What is Vine? It’s basically a short-form video sharing service—the videos are only six seconds long, but they loop automatically which can create an interesting effect based on content. Users’ videos are published through Vine’s social network which can obviously be shared on Twitter (Vine’s parent company) as well as Facebook. Vine’s app allows you to browse by users, theme or popular or trending videos. Competing services include Mobli, Cineverse and Viddy—but Vine leads the pack by a mile with more than 200 million active users worldwide.
Brands have increasingly tried to make an impact on the micro video blog service, some with more luck than others. Two I always point to as successful are the American Red Cross and Cleveland Clinic, who have both found ways to make potentially dry educational content compelling, engaging and fun.
The biggest “star” on Vine is King Bach. His real name is Andrew Bachelor and he’s 27 years old with a whopping 15 million person subscriber base. I had the chance to meet him at a panel at NATPE in Miami; he gave this important tip: “The most viral days to upload videos are Tuesday, Thursday, Saturday and Sunday. These are different things we’ve learned from uploading so many videos….I don’t upload on Fridays because the majority of people are going out and enjoying their lives. I’ll upload on a Saturday or on a weekday evening when kids are out of high school and people are out of work.”

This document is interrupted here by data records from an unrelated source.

(* ===== verification/Iterator.v ===== *)
(** * Iterator: the iterator a user sees (iterator.go)

    An [Iterator] walks an internal iterator — any lawful [YIterator] — over all versions of all
    keys and shows, for every user key, the newest version its transaction can see; backwards it
    has to look ahead for that.  [parseItem] is its step, [Seek] and [Next] keep a window of
    items ready.  The internal keys and what is banned are skipped, and a prefix ends it.

    Prefetching runs in goroutines that each write one item before it can be read; an item is
    prefetched at once here.  [clock key] is the time [isDeletedOrExpired] saw at an entry.  An
    empty value and nil are the same bytes to a reader and are not told apart in [it_val]. *)

From S2P Require Import Prelude Keys Codec Watermark Oracle Checksum Encrypt LogFile Bloom Block Tables TableFile TableBuild Iterators LevelHandler Transaction ValueLog Subcompact.

(** ** Options *)

Record IteratorOptions : Type := mkIOpts {
  PrefetchSize : Z;
  PrefetchValues : bool;
  Reverse : bool;
  AllVersions : bool;
  InternalAccess : bool;
  prefixIsKey : bool;
  Prefix : bytes;
  SinceTs : Z
}.

Definition DefaultIteratorOptions : IteratorOptions := mkIOpts 100 true false false false false [] 0.

Definition compareToPrefix (opt : IteratorOptions) (key : bytes) : comparison :=
  let key := ParseKey key in
  let key := if bool_decide (len (Prefix opt) < len key) then take (length (Prefix opt)) key else key in
  bytes_Compare key (Prefix opt).

(** ** Items *)

Section Items.
Context (vlog_read : valuePointer -> result vlog_error bytes).

Definition hasValue (item : Item) : bool :=
  negb (bool_decide (it_meta item = x00) && bool_decide (it_vptr item = None)).

(** A value that cannot be read is logged and shown as nil; [None] is a panic. *)
Definition yieldItemValue (item : Item) : option bytes :=
  if negb (hasValue item) then Some []
  else if negb (has_bit (it_meta item) bitValuePointer) then Some (vbytes (it_vptr item))
  else
    vp ← vp_Decode (vbytes (it_vptr item));
    match vlog_read vp with Ok v => Some v | Err _ => Some [] | Panic => None end.

Definition set_prefetched (item : Item) (val : option bytes) : Item :=
  mkItem (it_key item) (it_version item) (it_meta item) (it_userMeta item) val (it_vptr item)
    (it_expiresAt item) true.

Definition prefetchValue (item : Item) : option Item :=
  val ← yieldItemValue item;
  Some (set_prefetched item (match val with [] => it_val item | _ => Some val end)).

(** What [Value] gives its function; the error is always nil. *)
Definition Item_Value (item : Item) : option bytes :=
  if it_prefetched item then Some (vbytes (it_val item)) else yieldItemValue item.

Definition ValueCopy (item : Item) (dst : bytes) : option (option bytes) :=
  if it_prefetched item then Some (SafeCopy dst (it_val item))
  else buf ← yieldItemValue item; Some (SafeCopy dst (Some buf)).

Definition KeyCopy (item : Item) (dst : bytes) : option bytes := SafeCopy dst (Some (it_key item)).

Definition IsDeletedOrExpired (now : Z) (item : Item) : bool :=
  isDeletedOrExpired (it_meta item) (it_expiresAt item) now.

Definition DiscardEarlierVersions (item : Item) : bool := has_bit (it_meta item) bitDiscardEarlierVersions.

Definition EstimatedSize (item : Item) : option Z :=
  if negb (hasValue item) then Some 0
  else if negb (has_bit (it_meta item) bitValuePointer)
  then Some (len (it_key item) + len (vbytes (it_vptr item)))
  else vp ← vp_Decode (vbytes (it_vptr item)); Some (Len vp).

Definition KeySize (item : Item) : Z := len (it_key item).

Definition ValueSize (item : Item) : option Z :=
  if negb (hasValue item) then Some 0
  else if negb (has_bit (it_meta item) bitValuePointer) then Some (len (vbytes (it_vptr item)))
  else
    vp ← vp_Decode (vbytes (it_vptr item));
    let klen := len (it_key item) + 8 in
    Some (Len vp - klen - 6 - 4).
End Items.

(** ** [Iterator] *)

Record Iterator (S : Type) : Type := mkIter {
  i_iitr : option S;          (* nil when there is nothing to merge *)
  i_readTs : Z;
  i_opt : IteratorOptions;
  i_item : option Item;
  i_data : list Item;
  i_waste : list Item;
  i_lastKey : bytes;
  i_closed : bool;
  i_scanned : Z
}.
Arguments mkIter {S}.
Arguments i_iitr {S}.
Arguments i_readTs {S}.
Arguments i_opt {S}.
Arguments i_item {S}.
Arguments i_data {S}.
Arguments i_waste {S}.
Arguments i_lastKey {S}.
Arguments i_closed {S}.
Arguments i_scanned {S}.

Section Iterator.
Context {S : Type} `{YIterator S}.
Context (MemHash : bytes -> Z) (topt : txn_opts) (vlog_read : valuePointer -> result vlog_error bytes).
Implicit Types it : Iterator S.

Definition set_iitr it (mi : S) : Iterator S :=
  mkIter (Some mi) (i_readTs it) (i_opt it) (i_item it) (i_data it) (i_waste it) (i_lastKey it) (i_closed it) (i_scanned it).
Definition set_item it (x : option Item) : Iterator S :=
  mkIter (i_iitr it) (i_readTs it) (i_opt it) x (i_data it) (i_waste it) (i_lastKey it) (i_closed it) (i_scanned it).
Definition set_lists it (data waste : list Item) : Iterator S :=
  mkIter (i_iitr it) (i_readTs it) (i_opt it) (i_item it) data waste (i_lastKey it) (i_closed it) (i_scanned it).
Definition set_lastKey it (key : bytes) : Iterator S :=
  mkIter (i_iitr it) (i_readTs it) (i_opt it) (i_item it) (i_data it) (i_waste it) key (i_closed it) (i_scanned it).
Definition set_scanned it (n : Z) : Iterator S :=
  mkIter (i_iitr it) (i_readTs it) (i_opt it) (i_item it) (i_data it) (i_waste it) (i_lastKey it) (i_closed it) n.

Definition empty_item : Item := mkItem [] 0 x00 x00 None None 0 false.

(** An item of the waste list is used again. *)
Definition newItem it : Item * Iterator S :=
  match i_waste it with
  | [] => (empty_item, it)
  | item :: waste => (item, set_lists it (i_data it) waste)
  end.

Definition setItem it (item : Item) : Iterator S :=
  match i_item it with
  | None => set_item it (Some item)
  | Some _ => set_lists it (i_data it ++ [item]) (i_waste it)
  end.

Definition fill it (mi : S) (item : Item) : option Item :=
  vs ← y_Value mi;
  let item := mkItem (take 0 (it_key item) ++ ParseKey (y_Key mi)) (ParseTs (y_Key mi)) (Meta vs) (UserMeta vs)
    None (SafeCopy (vbytes (it_vptr item)) (Value vs)) (ExpiresAt vs) (it_prefetched item) in
  if PrefetchValues (i_opt it) then prefetchValue vlog_read item else Some item.
Lemma compareToPrefix_has opt key : has_ts key -> Prefix opt `prefix_of` ukey key <-> compareToPrefix opt key = Eq.
Proof.
  intros H. rewrite compareToPrefix_eq, ParseKey_ukey, (cmp_eq bytes_Compare) by done. split.
  - intros [s ->]. by rewrite take_app_length.
  - intros E. exists (drop (length (Prefix opt)) (ukey key)). rewrite <- E at 1. by rewrite take_drop.
Qed.

Section Pick.
Context (opt : IteratorOptions).
Hypothesis (Hsince : 0 <= SinceTs opt).

Definition sized (t : Table) : Prop := table_ok t /\ 0 <= MaxVersion t.

Definition picks (t : Table) : bool := default false (pickTable opt t).

Lemma pickTable_total t : table_ok t -> pickTable opt t = Some (picks t).
Proof.
  intros Ht. unfold picks, pickTable. destruct (DoesNotHave_spec t (Hash (Prefix opt)) Ht) as (b & -> & _).
  by repeat (case_bool_decide || case_match).
Qed.

Lemma pick_level0_filter l : Forall table_ok l -> pick_level0 opt l = Some (filter (fun t => picks t = true) l).
Proof.
  induction 1 as [|t l Ht _ IH]; [done|]. cbn [pick_level0]. rewrite (pickTable_total t Ht). cbn [mbind option_bind].
  rewrite IH, filter_cons. cbn. by destruct (picks t).
Qed.

Lemma filter_none l : Forall (fun t => picks t = false) l -> filter (fun t => picks t = true) l = [].
Proof. induction 1 as [|t l Ht _ IH]; [done|]. rewrite filter_cons, IH, decide_False by (by rewrite Ht). done. Qed.

Lemma filter_newer l : (forall t, t ∈ l -> picks t = negb (bool_decide (MaxVersion t < SinceTs opt))) -> Forall sized l ->
  filter (fun t => picks t = true) l = filterTables opt l.
Proof.
  intros Hp Hl. unfold filterTables. case_bool_decide as H0.
  - induction l as [|t l IH]; [done|]. apply Forall_cons in Hl as [_ Hl]. rewrite !filter_cons.
    rewrite IH by (done || intros t' Ht'; apply Hp; by right). rewrite (Hp t) by (by left).
    case_bool_decide; [by rewrite !decide_False by auto|by rewrite !decide_True].
  - induction l as [|t l IH]; [done|]. apply Forall_cons in Hl as [[_ Ht] Hl]. rewrite filter_cons.
    rewrite IH by (done || intros t' Ht'; apply Hp; by right). rewrite (Hp t) by (by left).
    by rewrite bool_decide_eq_false_2, decide_True by (done || lia).
Qed.

Lemma picks_prefix t : len (Prefix opt) <> 0 -> table_ok t -> picks t =
  negb (bool_decide (MaxVersion t < SinceTs opt)) && negb (bool_decide (compareToPrefix opt (Smallest t) = Gt)) &&
  negb (bool_decide (compareToPrefix opt (Biggest t) = Lt)) &&
  (if prefixIsKey opt then negb (default false (DoesNotHave t (Hash (Prefix opt)))) else true).
Proof.
  intros Hp Ht. unfold picks, pickTable. rewrite (bool_decide_eq_false_2 (len _ = 0)) by done.
  destruct (DoesNotHave_spec t (Hash (Prefix opt)) Ht) as (b & -> & _).
  repeat case_bool_decide; cbn; try done; by destruct (prefixIsKey opt).
Qed.

Lemma smallest_mono a b : table_ok a -> table_ok b -> table_before a b ->
  (compareToPrefix opt (Smallest a) = Gt -> compareToPrefix opt (Smallest b) = Gt) /\
  (compareToPrefix opt (Biggest b) = Lt -> compareToPrefix opt (Biggest a) = Lt).
Proof.
  intros Ha Hb Hab. destruct (table_has_ts a Ha), (table_has_ts b Hb).
  pose proof (table_range a Ha) as Hra. pose proof (table_range b Hb) as Hrb. unfold table_before in Hab. split.
  - apply compareToPrefix_mono; [done..|]. by rewrite (cmp_le_lt_trans compareKeys _ _ _ Hra Hab).
  - apply compareToPrefix_mono; [done..|]. by rewrite (cmp_lt_le_trans compareKeys _ _ _ Hab Hrb).
Qed.
(** The buffers of all ranges, which arrive at the channel in some order. *)
Definition range_buffers (doneMarkers : bool) (ids : list Z) (kvss : list (list KV)) : list (list KV) :=
  concat (zip_with (fun id kvs => send_batches (done_marker doneMarkers id) [] kvs) ids kvss).

(** [slurp]: as long as the batch is not too long and more is waiting, [ready] buffers at most. *)
Fixpoint slurp_batch (MaxSize : Z) (ready : nat) (batch : list KV) (kvChan : list (list KV)) : list KV * list (list KV) :=
  match ready, kvChan with
  | Datatypes.S ready, kvs :: kvChan' =>
      if bool_decide (MaxSize < buf_len batch) then (batch, kvChan)
      else slurp_batch MaxSize ready (batch ++ kvs) kvChan'
  | _, _ => (batch, kvChan)
  end.

(** [streamKVs]: what [Send] is called with, [ready] telling how much is waiting each time; an
    empty batch is not sent. *)
Fixpoint streamKVs (fuel : nat) (MaxSize : Z) (ready : list nat) (kvChan : list (list KV)) : list (list KV) :=
  match fuel, kvChan with
  | Datatypes.S fuel, kvs :: kvChan =>
      let '(batch, kvChan) := slurp_batch MaxSize (hd 0%nat ready) kvs kvChan in
      (if bool_decide (buf_len batch = 0) then [] else [batch]) ++ streamKVs fuel MaxSize (tl ready) kvChan
  | _, _ => []
  end.
End Batches.

(** ** Lemmas: the ranges cover every key once *)

Definition in_range (r : keyRange) (u : bytes) : bool :=
  (bool_decide (len (kr_left r) = 0) || negb (bool_decide (bytes_Compare u (kr_left r) = Lt))) &&
  (bool_decide (len (kr_right r) = 0) || bool_decide (bytes_Compare u (kr_right r) = Lt)).

(** The ranges follow one another, from [start] to the end. *)
Fixpoint contiguous (start : bytes) (rs : list keyRange) : Prop :=
  match rs with
  | [] => False
  | r :: rs =>
      kr_left r = start /\
      match rs with
      | [] => kr_right r = []
      | _ => kr_right r <> [] /\ bytes_Compare start (kr_right r) <> Gt /\ contiguous (kr_right r) rs
      end
  end.

Lemma len_0 (b : bytes) : len b = 0 <-> b = [].
Proof. destruct b; [done|]. unfold len. simpl. split; [lia|done]. Qed.

Lemma in_range_before r u : kr_right r <> [] -> bytes_Compare u (kr_right r) <> Lt -> in_range r u = false.
Proof.
  intros Hn Hu. unfold in_range. rewrite (bool_decide_eq_false_2 (len (kr_right r) = 0)) by (by rewrite len_0).
  rewrite (bool_decide_eq_false_2 (bytes_Compare u (kr_right r) = Lt)) by done. by rewrite andb_false_r.
Qed.

Lemma contiguous_after rs : forall start u, contiguous start rs -> start <> [] -> bytes_Compare u start = Lt ->
  Forall (fun r => in_range r u = false) rs.
Proof.
  induction rs as [|r rs IH]; intros start u Hc Hs Hu; [done|]. destruct Hc as [El Hc]. constructor.
  - unfold in_range. rewrite El, (bool_decide_eq_false_2 (len start = 0)) by (by rewrite len_0).
    by rewrite (bool_decide_eq_true_2 _ Hu).
  - destruct rs as [|r2 rs]; [done|]. destruct Hc as (Hn & Hle & Hc). apply (IH (kr_right r)); [done|done|].
    by apply (cmp_lt_le_trans bytes_Compare _ start).
Qed.

(** Every key is in exactly one of them. *)
Lemma contiguous_cover rs : forall start u, contiguous start rs -> bytes_Compare start u <> Gt ->
  exists l1 r l2, rs = l1 ++ r :: l2 /\ in_range r u = true /\ Forall (fun r => in_range r u = false) (l1 ++ l2).
Proof.
  induction rs as [|r rs IH]; intros start u Hc Hs; [done|]. destruct Hc as [El Hc].
  assert (bytes_Compare u (kr_left r) <> Lt) as Hul by (rewrite El; intros H; by apply Hs, (cmp_gt_lt bytes_Compare)).
  destruct rs as [|r2 rs].
  - exists [], r, []. split; [done|]. split; [|done]. unfold in_range. rewrite Hc, (bool_decide_eq_true_2 (len [] = 0)) by done.
    rewrite (bool_decide_eq_false_2 (bytes_Compare u (kr_left r) = Lt)) by done. by rewrite orb_true_r.
  - destruct Hc as (Hn & Hle & Hc). destruct (decide (bytes_Compare u (kr_right r) = Lt)) as [Hlt|Hge].
    + exists [], r, (r2 :: rs). split; [done|]. split; [|by apply (contiguous_after _ (kr_right r))]. unfold in_range.
      rewrite (bool_decide_eq_false_2 (bytes_Compare u (kr_left r) = Lt)) by done. by rewrite (bool_decide_eq_true_2 _ Hlt), !orb_true_r.
    + destruct (IH (kr_right r) u Hc) as (l1 & r' & l2 & -> & H1 & H2).
      { intros H. by apply Hge, (cmp_gt_lt bytes_Compare). }
      exists (r :: l1), r', l2. split; [done|]. split; [done|]. constructor; [by apply in_range_before|done].
Qed.

Lemma split_ranges_contiguous splits : forall start, Forall (fun k => k <> []) splits ->
  StronglySorted (fun a b => bytes_Compare a b <> Gt) (start :: splits) -> contiguous start (split_ranges start splits).
Proof.
  induction splits as [|k splits IH]; intros start Hn Hs; [done|]. cbn [split_ranges contiguous kr_left kr_right].
  apply Forall_cons in Hn as [Hk Hn]. apply StronglySorted_inv in Hs as [Hs Ha]. split; [done|].
  specialize (IH k Hn Hs). destruct (split_ranges k splits) as [|r rs] eqn:E; [done|]. split; [done|]. split; [|done].
  by apply Forall_cons in Ha as [? _].
Qed.

(** Ranges that differ in their sizes only. *)
Definition same_bounds (r r' : keyRange) : Prop := kr_left r' = kr_left r /\ kr_right r' = kr_right r.

Lemma contiguous_bounds rs rs' start : Forall2 same_bounds rs rs' -> contiguous start rs -> contiguous start rs'.
Proof.
  intros H. revert start. induction H as [|r r' rs rs' [E1 E2] Hrs IH]; intros start; [done|]. cbn [contiguous].
  rewrite E1, E2. intros [El Hc]. split; [done|]. destruct Hrs as [|r2 r2' rs2 rs2' Hr2 Hrs2]; [done|].
  destruct Hc as (? & ? & Hc). split; [done|]. split; [done|]. by apply IH.
Qed.
(** [Do]: when a slot is free and an error waits, [take_err] says which the select takes.
    [Disabled]: it waits; once the channels are closed it turns until the select takes the other. *)
Definition throttle_Do (take_err : bool) (t : Throttle) : outcome (Throttle * option E) :=
  match th_finish t with
  | Some _ => if take_err then Disabled else Panicked
  | None =>
      if take_err then
        match th_errCh t with
        | e :: es => Stepped (mkThrottle (th_max t) (th_ch t) es None, Some e)
        | [] => Disabled
        end
      else if bool_decide (th_ch t < th_max t)%nat then Stepped (mkThrottle (th_max t) (S (th_ch t)) (th_errCh t) None, None)
      else Disabled
  end.

(** [Done]: an error waits for room among the errors. *)
Definition throttle_Done (err : option E) (t : Throttle) : outcome Throttle :=
  let free errCh :=
    match th_ch t with
    | S ch => Stepped (mkThrottle (th_max t) ch errCh (th_finish t))
    | O => Panicked
    end in
  match err with
  | None => free (th_errCh t)
  | Some e => if bool_decide (length (th_errCh t) < th_max t)%nat then free (th_errCh t ++ [e]) else Disabled
  end.

Definition throttle_Finish (t : Throttle) : outcome (Throttle * option E) :=
  match th_finish t with
  | Some err => Stepped (t, err)
  | None =>
      if bool_decide (th_ch t = 0%nat) then
        let err := head (th_errCh t) in Stepped (mkThrottle (th_max t) 0 (tl (th_errCh t)) (Some err), err)
      else Disabled
  end.
End Throttle.
Arguments Throttle : clear implicits.

(** ** Committing with a callback (txn.go) *)

(** What the callback will be called with: at once an error of the check before; later nothing,
    an error, or what becomes of the request. *)
Inductive callback : Type :=
  | CbNow (e : txn_error)
  | CbNil
  | CbErr (e : txn_error)
  | CbCommit (ts : Z) (req : list Entry).

Definition CommitWith (opt : txn_opts) (threshold : Z) (blockWrites : bool) (o : oracle) (t : Txn) (pend : list Entry)
    : outcome (oracle * Txn * callback) :=
  if bool_decide (pendingWrites t = ∅) then
    match Discard o t with Ok (o, t) => Stepped (o, t, CbNil) | _ => Panicked end
  else
    match commitPrecheck opt t with
    | Err e => Stepped (o, t, CbNow e)
    | Panic => Panicked
    | Ok _ =>
        let '(o, t, r) := commitAndSend opt threshold blockWrites o t pend in
        match Discard o t, r with
        | Ok (o, t), Ok (ts, req) => Stepped (o, t, CbCommit ts req)
        | Ok (o, t), Err e => Stepped (o, t, CbErr e)
        | _, _ => Panicked
        end
    end.

(** ** The batch (batch.go) *)

Definition set_commitTs (t : Txn) (ts : Z) : Txn :=
  mkTxn (readTs t) ts (tsize t) (tcount t) (reads t) (conflictKeys t) (pendingWrites t)
    (duplicateWrites t) (numIterators t) (discarded t) (doneRead t) (update t).

Inductive batch_error : Type :=
  | BTxn (e : txn_error)
  | BWrite (n : Z)                       (* what the writer answered *)
  | BAfterFinish                         (* ErrCommitAfterFinish *)
  | BNotManaged
  | BBoth (a b : batch_error).           (* an error of the batch that wraps one of the throttle *)

Record WriteBatch : Type := mkWB {
  wb_txn : Txn;
  wb_throttle : Throttle batch_error;
  wb_err : option batch_error;
  wb_isManaged : bool;
  wb_commitTs : Z;
  wb_finished : bool
}.

Definition set_wtxn (wb : WriteBatch) (t : Txn) : WriteBatch :=
  mkWB t (wb_throttle wb) (wb_err wb) (wb_isManaged wb) (wb_commitTs wb) (wb_finished wb).
Definition set_wthrottle (wb : WriteBatch) (th : Throttle batch_error) : WriteBatch :=
  mkWB (wb_txn wb) th (wb_err wb) (wb_isManaged wb) (wb_commitTs wb) (wb_finished wb).
Definition set_werr (wb : WriteBatch) (e : batch_error) : WriteBatch :=
  mkWB (wb_txn wb) (wb_throttle wb) (Some e) (wb_isManaged wb) (wb_commitTs wb) (wb_finished wb).
Definition set_wfinished (wb : WriteBatch) : WriteBatch :=
  mkWB (wb_txn wb) (wb_throttle wb) (wb_err wb) (wb_isManaged wb) (wb_commitTs wb) true.

Section Batch.
Context (MemHash : bytes -> Z) (opt : txn_opts).

Definition newWriteBatch (o : oracle) (isManaged : bool) : outcome (oracle * WriteBatch) :=
  match newTransaction opt o true isManaged with
  | Some (o, t) => Stepped (o, mkWB t (NewThrottle 16) None isManaged 0 false)
  | None => Panicked
  end.

Definition NewWriteBatch (o : oracle) : outcome (oracle * WriteBatch) :=
  if managedTxns opt then Panicked else newWriteBatch o false.

(** The batches of a managed database (managed_db.go). *)
Definition NewWriteBatchAt (o : oracle) (commitTs : Z) : outcome (oracle * WriteBatch) :=
  if negb (managedTxns opt) then Panicked
  else
    match newWriteBatch o true with
    | Stepped (o, wb) => Stepped (o, mkWB (set_commitTs (wb_txn wb) commitTs) (wb_throttle wb) (wb_err wb) (wb_isManaged wb) commitTs (wb_finished wb))
    | r => r
    end.

Definition NewManagedWriteBatch (o : oracle) : outcome (oracle * WriteBatch) :=
  if negb (managedTxns opt) then Panicked else newWriteBatch o true.

Definition SetMaxPendingTxns (max : nat) (wb : WriteBatch) : WriteBatch := set_wthrottle wb (NewThrottle max).

(** [callback]: keep the first error ([raced]: another one was stored after the check), ... *)
Definition wb_store (raced : bool) (err : option batch_error) (wb : WriteBatch) : WriteBatch :=
  match err with
  | None => wb
  | Some e => if raced || bool_decide (wb_err wb = None) then set_werr wb e else wb
  end.

(** ... and give the slot back. *)
Definition wb_done (err : option batch_error) (wb : WriteBatch) : outcome WriteBatch :=
  match throttle_Done err (wb_throttle wb) with
  | Stepped th => Stepped (set_wthrottle wb th)
  | Disabled => Disabled
  | Panicked => Panicked
  end.

Definition wb_callback (err : option batch_error) (wb : WriteBatch) : outcome WriteBatch := wb_done err (wb_store false err wb).

(** What a call sees of the moment: the threshold for values, the banned namespaces, whether
    writes are blocked, the order Go walks the pending writes in and what a select takes. *)
Record moment : Type := mkMoment {
  mo_threshold : Z;
  mo_banned : gset Z;
  mo_blockWrites : bool;
  mo_pend : list Entry;
  mo_take_err : bool
}.

(** [commit]: the callback that will run later, if the transaction was committed, and the error. *)
Definition wb_commit (m : moment) (o : oracle) (wb : WriteBatch)
    : outcome (oracle * WriteBatch * option callback * option batch_error) :=
  match wb_err wb with
  | Some e => Stepped (o, wb, None, Some e)
  | None =>
      if wb_finished wb then Stepped (o, wb, None, Some BAfterFinish)
      else
        match throttle_Do (mo_take_err m) (wb_throttle wb) with
        | Disabled => Disabled
        | Panicked => Panicked
        | Stepped (th, Some e) => Stepped (o, set_werr (set_wthrottle wb th) e, None, Some e)
        | Stepped (th, None) =>
            let wb := set_wthrottle wb th in
            match CommitWith opt (mo_threshold m) (mo_blockWrites m) o (wb_txn wb) (mo_pend m) with
            | Disabled => Disabled
            | Panicked => Panicked
            | Stepped (o, _, cb) =>
                let called :=
                  match cb with CbNow e => wb_callback (Some (BTxn e)) wb | _ => Stepped wb end in
                match called, newTransaction opt o true (wb_isManaged wb) with
                | Stepped wb, Some (o, t) =>
                    let wb := set_wtxn wb (set_commitTs t (wb_commitTs wb)) in
                    Stepped (o, wb, Some cb, wb_err wb)
                | Disabled, _ => Disabled
                | _, _ => Panicked
                end
            end
        end
  end.

(** What an operation leaves: the states, the callback of a commit it made, and its error. *)
Definition wb_step : Type := oracle * WriteBatch * option callback * option batch_error.

Definition try_modify (m : moment) (t : Txn) (e : Entry) : result txn_error Txn :=
  modify MemHash opt (mo_threshold m) (mo_banned m) t e.

(** A write that does not fit is tried again in the next transaction; then its error stays. *)
Definition write_or_commit (m : moment) (o : oracle) (wb : WriteBatch) (e again : Entry) : outcome wb_step :=
  match try_modify m (wb_txn wb) e with
  | Panic => Panicked
  | Ok t => Stepped (o, set_wtxn wb t, None, None)
  | Err ErrTxnTooBig =>
      match wb_commit m o wb with
      | Disabled => Disabled
      | Panicked => Panicked
      | Stepped (o, wb, cb, Some err) => Stepped (o, wb, cb, Some err)
      | Stepped (o, wb, cb, None) =>
          match try_modify m (wb_txn wb) again with
          | Panic => Panicked
          | Ok t => Stepped (o, set_wtxn wb t, cb, None)
          | Err err => Stepped (o, set_werr wb (BTxn err), cb, Some (BTxn err))
          end
      end
  | Err err => Stepped (o, wb, None, Some (BTxn err))
  end.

King Bach says he has built his audience by being edgy and tackling controversial issues. While many of his Vines are basically slapstick comedy skits, many also deal with racism and police brutality. The controversy sells on social media and in fact helped him land a yet untitled show on the Fox network, where he will play an undercover police officer.
Social media stars are becoming the stars of conventional media; witness the current season of “The Amazing Race” where all the teams are packed with social media icons who have the potential to bring their millions of followers to the small screen on CBS Friday nights. (Producers are lamenting that the social stars aren’t “posting” about their experiences as much as they had hoped, after the fact).
Product placement can work effectively on Vine, but King Bach recommends being upfront with your audience about sponsorship. He does not think anyone wants to see a brand in their face, that it’s important to make it synonymous with your brand. Coming up with a concept that works in six seconds requires a lot of discipline and creativity, but Vine is no longer a curiosity; it’s a powerful medium. The best way to engage is add the “app” on your smartphone and see where it takes you.